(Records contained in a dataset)

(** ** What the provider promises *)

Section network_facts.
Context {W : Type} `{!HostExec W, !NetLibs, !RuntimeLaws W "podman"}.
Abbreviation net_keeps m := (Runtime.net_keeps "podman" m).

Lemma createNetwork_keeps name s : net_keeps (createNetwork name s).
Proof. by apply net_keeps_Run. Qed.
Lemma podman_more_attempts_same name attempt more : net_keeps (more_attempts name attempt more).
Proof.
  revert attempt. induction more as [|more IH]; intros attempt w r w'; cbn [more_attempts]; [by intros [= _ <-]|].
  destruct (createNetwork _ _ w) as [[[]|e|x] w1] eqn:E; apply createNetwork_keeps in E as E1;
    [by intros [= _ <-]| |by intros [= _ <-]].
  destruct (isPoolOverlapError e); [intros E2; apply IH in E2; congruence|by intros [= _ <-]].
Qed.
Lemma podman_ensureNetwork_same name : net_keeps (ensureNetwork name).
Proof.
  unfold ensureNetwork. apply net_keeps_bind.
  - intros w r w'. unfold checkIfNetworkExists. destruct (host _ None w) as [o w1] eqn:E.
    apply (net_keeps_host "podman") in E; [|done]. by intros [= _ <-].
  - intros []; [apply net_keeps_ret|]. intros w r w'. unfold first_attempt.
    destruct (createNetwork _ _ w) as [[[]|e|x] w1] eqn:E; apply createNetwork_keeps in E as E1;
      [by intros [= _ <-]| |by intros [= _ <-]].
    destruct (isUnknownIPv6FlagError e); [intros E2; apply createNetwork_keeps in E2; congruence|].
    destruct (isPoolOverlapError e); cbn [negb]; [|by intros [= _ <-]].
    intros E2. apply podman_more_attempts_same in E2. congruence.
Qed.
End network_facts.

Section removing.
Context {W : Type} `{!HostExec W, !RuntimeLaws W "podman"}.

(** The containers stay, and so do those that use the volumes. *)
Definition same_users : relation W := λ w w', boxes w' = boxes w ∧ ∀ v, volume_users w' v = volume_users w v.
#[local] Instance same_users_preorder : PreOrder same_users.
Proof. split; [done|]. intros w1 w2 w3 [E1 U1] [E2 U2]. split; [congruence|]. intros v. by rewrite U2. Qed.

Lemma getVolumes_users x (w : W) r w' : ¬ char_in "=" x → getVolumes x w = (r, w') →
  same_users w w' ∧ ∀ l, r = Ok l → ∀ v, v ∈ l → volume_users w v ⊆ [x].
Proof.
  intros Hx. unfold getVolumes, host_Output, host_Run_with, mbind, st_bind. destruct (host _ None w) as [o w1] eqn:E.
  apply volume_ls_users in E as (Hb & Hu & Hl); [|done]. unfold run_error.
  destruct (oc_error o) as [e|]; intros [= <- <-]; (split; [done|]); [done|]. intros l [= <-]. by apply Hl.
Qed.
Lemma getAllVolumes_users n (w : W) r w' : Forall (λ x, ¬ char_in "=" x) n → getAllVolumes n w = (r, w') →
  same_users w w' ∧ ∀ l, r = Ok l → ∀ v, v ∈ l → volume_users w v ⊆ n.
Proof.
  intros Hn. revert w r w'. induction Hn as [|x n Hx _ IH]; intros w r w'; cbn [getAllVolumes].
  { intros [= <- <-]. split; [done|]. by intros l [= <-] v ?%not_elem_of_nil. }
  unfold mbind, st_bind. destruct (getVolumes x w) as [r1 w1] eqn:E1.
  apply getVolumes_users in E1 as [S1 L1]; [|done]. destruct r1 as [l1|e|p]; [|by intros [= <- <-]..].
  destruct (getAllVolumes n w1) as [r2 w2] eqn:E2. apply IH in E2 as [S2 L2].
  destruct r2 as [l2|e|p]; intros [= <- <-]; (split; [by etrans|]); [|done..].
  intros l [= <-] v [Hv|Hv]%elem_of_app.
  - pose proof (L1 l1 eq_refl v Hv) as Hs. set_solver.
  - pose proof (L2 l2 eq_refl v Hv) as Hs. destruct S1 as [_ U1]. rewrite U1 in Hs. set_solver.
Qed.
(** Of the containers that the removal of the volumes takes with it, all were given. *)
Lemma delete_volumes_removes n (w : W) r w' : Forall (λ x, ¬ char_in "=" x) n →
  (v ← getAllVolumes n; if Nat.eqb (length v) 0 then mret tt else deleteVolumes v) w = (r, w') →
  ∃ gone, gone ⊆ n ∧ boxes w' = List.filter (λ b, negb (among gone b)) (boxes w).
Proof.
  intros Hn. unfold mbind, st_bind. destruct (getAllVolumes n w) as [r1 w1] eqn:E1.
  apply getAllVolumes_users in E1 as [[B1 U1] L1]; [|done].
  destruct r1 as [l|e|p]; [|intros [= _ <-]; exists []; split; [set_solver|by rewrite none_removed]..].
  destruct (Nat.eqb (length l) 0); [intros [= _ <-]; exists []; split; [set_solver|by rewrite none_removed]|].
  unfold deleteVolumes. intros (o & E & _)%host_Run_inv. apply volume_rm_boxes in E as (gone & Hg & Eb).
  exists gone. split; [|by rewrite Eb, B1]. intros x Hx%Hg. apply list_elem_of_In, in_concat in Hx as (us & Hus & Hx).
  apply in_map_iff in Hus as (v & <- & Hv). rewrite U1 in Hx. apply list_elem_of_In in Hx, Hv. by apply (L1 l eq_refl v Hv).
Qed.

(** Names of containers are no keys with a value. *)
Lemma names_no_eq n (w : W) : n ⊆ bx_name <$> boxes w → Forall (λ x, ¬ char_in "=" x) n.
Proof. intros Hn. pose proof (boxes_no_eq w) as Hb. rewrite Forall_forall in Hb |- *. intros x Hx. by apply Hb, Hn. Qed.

*What is needed*
Repeat all of the data shown above, exactly as it appears.

*Answer for this exercise*
(** ** What the provider promises *)

Section network_facts.
Context {W : Type} `{!HostExec W, !NetLibs, !RuntimeLaws W "podman"}.
Abbreviation net_keeps m := (Runtime.net_keeps "podman" m).

Lemma createNetwork_keeps name s : net_keeps (createNetwork name s).
Proof. by apply net_keeps_Run. Qed.
Lemma podman_more_attempts_same name attempt more : net_keeps (more_attempts name attempt more).
Proof.
  revert attempt. induction more as [|more IH]; intros attempt w r w'; cbn [more_attempts]; [by intros [= _ <-]|].
  destruct (createNetwork _ _ w) as [[[]|e|x] w1] eqn:E; apply createNetwork_keeps in E as E1;
    [by intros [= _ <-]| |by intros [= _ <-]].
  destruct (isPoolOverlapError e); [intros E2; apply IH in E2; congruence|by intros [= _ <-]].
Qed.
Lemma podman_ensureNetwork_same name : net_keeps (ensureNetwork name).
Proof.
  unfold ensureNetwork. apply net_keeps_bind.
  - intros w r w'. unfold checkIfNetworkExists. destruct (host _ None w) as [o w1] eqn:E.
    apply (net_keeps_host "podman") in E; [|done]. by intros [= _ <-].
  - intros []; [apply net_keeps_ret|]. intros w r w'. unfold first_attempt.
    destruct (createNetwork _ _ w) as [[[]|e|x] w1] eqn:E; apply createNetwork_keeps in E as E1;
      [by intros [= _ <-]| |by intros [= _ <-]].
    destruct (isUnknownIPv6FlagError e); [intros E2; apply createNetwork_keeps in E2; congruence|].
    destruct (isPoolOverlapError e); cbn [negb]; [|by intros [= _ <-]].
    intros E2. apply podman_more_attempts_same in E2. congruence.
Qed.
End network_facts.

Section removing.
Context {W : Type} `{!HostExec W, !RuntimeLaws W "podman"}.

(** The containers stay, and so do those that use the volumes. *)
Definition same_users : relation W := λ w w', boxes w' = boxes w ∧ ∀ v, volume_users w' v = volume_users w v.
#[local] Instance same_users_preorder : PreOrder same_users.
Proof. split; [done|]. intros w1 w2 w3 [E1 U1] [E2 U2]. split; [congruence|]. intros v. by rewrite U2. Qed.

Lemma getVolumes_users x (w : W) r w' : ¬ char_in "=" x → getVolumes x w = (r, w') →
  same_users w w' ∧ ∀ l, r = Ok l → ∀ v, v ∈ l → volume_users w v ⊆ [x].
Proof.
  intros Hx. unfold getVolumes, host_Output, host_Run_with, mbind, st_bind. destruct (host _ None w) as [o w1] eqn:E.
  apply volume_ls_users in E as (Hb & Hu & Hl); [|done]. unfold run_error.
  destruct (oc_error o) as [e|]; intros [= <- <-]; (split; [done|]); [done|]. intros l [= <-]. by apply Hl.
Qed.
Lemma getAllVolumes_users n (w : W) r w' : Forall (λ x, ¬ char_in "=" x) n → getAllVolumes n w = (r, w') →
  same_users w w' ∧ ∀ l, r = Ok l → ∀ v, v ∈ l → volume_users w v ⊆ n.
Proof.
  intros Hn. revert w r w'. induction Hn as [|x n Hx _ IH]; intros w r w'; cbn [getAllVolumes].
  { intros [= <- <-]. split; [done|]. by intros l [= <-] v ?%not_elem_of_nil. }
  unfold mbind, st_bind. destruct (getVolumes x w) as [r1 w1] eqn:E1.
  apply getVolumes_users in E1 as [S1 L1]; [|done]. destruct r1 as [l1|e|p]; [|by intros [= <- <-]..].
  destruct (getAllVolumes n w1) as [r2 w2] eqn:E2. apply IH in E2 as [S2 L2].
  destruct r2 as [l2|e|p]; intros [= <- <-]; (split; [by etrans|]); [|done..].
  intros l [= <-] v [Hv|Hv]%elem_of_app.
  - pose proof (L1 l1 eq_refl v Hv) as Hs. set_solver.
  - pose proof (L2 l2 eq_refl v Hv) as Hs. destruct S1 as [_ U1]. rewrite U1 in Hs. set_solver.
Qed.
(** Of the containers that the removal of the volumes takes with it, all were given. *)
Lemma delete_volumes_removes n (w : W) r w' : Forall (λ x, ¬ char_in "=" x) n →
  (v ← getAllVolumes n; if Nat.eqb (length v) 0 then mret tt else deleteVolumes v) w = (r, w') →
  ∃ gone, gone ⊆ n ∧ boxes w' = List.filter (λ b, negb (among gone b)) (boxes w).
Proof.
  intros Hn. unfold mbind, st_bind. destruct (getAllVolumes n w) as [r1 w1] eqn:E1.
  apply getAllVolumes_users in E1 as [[B1 U1] L1]; [|done].
  destruct r1 as [l|e|p]; [|intros [= _ <-]; exists []; split; [set_solver|by rewrite none_removed]..].
  destruct (Nat.eqb (length l) 0); [intros [= _ <-]; exists []; split; [set_solver|by rewrite none_removed]|].
  unfold deleteVolumes. intros (o & E & _)%host_Run_inv. apply volume_rm_boxes in E as (gone & Hg & Eb).
  exists gone. split; [|by rewrite Eb, B1]. intros x Hx%Hg. apply list_elem_of_In, in_concat in Hx as (us & Hus & Hx).
  apply in_map_iff in Hus as (v & <- & Hv). rewrite U1 in Hx. apply list_elem_of_In in Hx, Hv. by apply (L1 l eq_refl v Hv).
Qed.

(** Names of containers are no keys with a value. *)
Lemma names_no_eq n (w : W) : n ⊆ bx_name <$> boxes w → Forall (λ x, ¬ char_in "=" x) n.
Proof. intros Hn. pose proof (boxes_no_eq w) as Hb. rewrite Forall_forall in Hb |- *. intros x Hx. by apply Hb, Hn. Qed.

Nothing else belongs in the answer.